Fixpoint slimSize (s : Slim.SlimNode) : nat :=
  match s with
  | Slim.mkSlim _ _ _ _ _ _ _ _ _ _ _ ch =>
      match ch with
      | None => 1
      | Some l => S (fold_right (fun c m => slimSize c + m)%nat 0%nat l)
      end
  end.

(** The number of levels of a slim tree. *)
Fixpoint slimLevels (s : Slim.SlimNode) : nat :=
  match s with
  | Slim.mkSlim _ _ _ _ _ _ _ _ _ _ _ ch =>
      match ch with
      | None => 1
      | Some l => S (fold_right (fun c m => Nat.max (slimLevels c) m) 0%nat l)
      end
  end.

(** A card with a red fill, a white title and a chevron glyph. *)
Definition styledCard : FigmaNode :=
  withFills [mkPaint "IMAGE" None None; mkPaint "SOLID" None None;
             solid 1 0 0 1; solid 0 0 1 1]
    (withChildren
       [ withFills [solid 1 1 1 1] (textNode "Title" "  Hi ");
         textNode "Back" "􀆉";
         textNode "Label" "constructor" ]
       (plain "Card" "FRAME")).

(** A photo as Figma draws it: a rectangle with an image fill. *)
Definition photoRectangle : FigmaNode :=
  withBox 200 100 (withFills [imagePaint] (plain "Photo" "RECTANGLE")).

(** A lower-case hexadecimal digit, and a string made of them. *)
Definition isHexDigit (c : ascii) : bool :=
  let n := nat_of_ascii c in
  (((48 <=? n) && (n <=? 57)) || ((97 <=? n) && (n <=? 102)))%nat.

Fixpoint allHex (s : string) : bool :=
  match s with
  | EmptyString => true
  | String c s' => isHexDigit c && allHex s'
  end.

Definition twoHexDigits (s : string) : bool :=
  (String.length s =? 2)%nat && allHex s.

(** A channel within the gamut. *)
Definition inUnit (q : Q) : Prop := 0 <= q /\ q <= 1.

(** A paint that [getSolidFill] can use. *)
Definition usableSolid (p : Paint) : Prop :=
  ptype p = "SOLID" /\ color p <> None.

(** The address of the nodes endpoint, as [fetchFigmaNode] builds it. *)
Definition nodesUrl (encode : string -> string) (fileKey nodeId : string)
  : string :=
  "https://api.figma.com/v1/files/" ++ fileKey ++ "/nodes?ids="
  ++ encode nodeId.

(** The nodes endpoint answers the request for [nodeId] with success and
    holds the document [doc] with the styles [sty] under that id. *)
Definition serves (fetch : string -> string -> Async.outcome Response)
           (encode : string -> string) (fileKey nodeId token : string)
           (doc : FigmaNode) (sty : option (list (string * Js.Value)))
  : Prop :=
  exists response nodes,
    fetch (nodesUrl encode fileKey nodeId) token = Async.Returned response
    /\ ok response = true
    /\ json response = Async.Returned (NodesBody nodes)
    /\ Js.ownProperty nodes nodeId = Some (mkNodeData doc sty).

※ ※ ※

Gather each line of the listing containing the word "slimSize" and show it.

> **OUTPUT**:
Fixpoint slimSize (s : Slim.SlimNode) : nat :=
      | Some l => S (fold_right (fun c m => slimSize c + m)%nat 0%nat l)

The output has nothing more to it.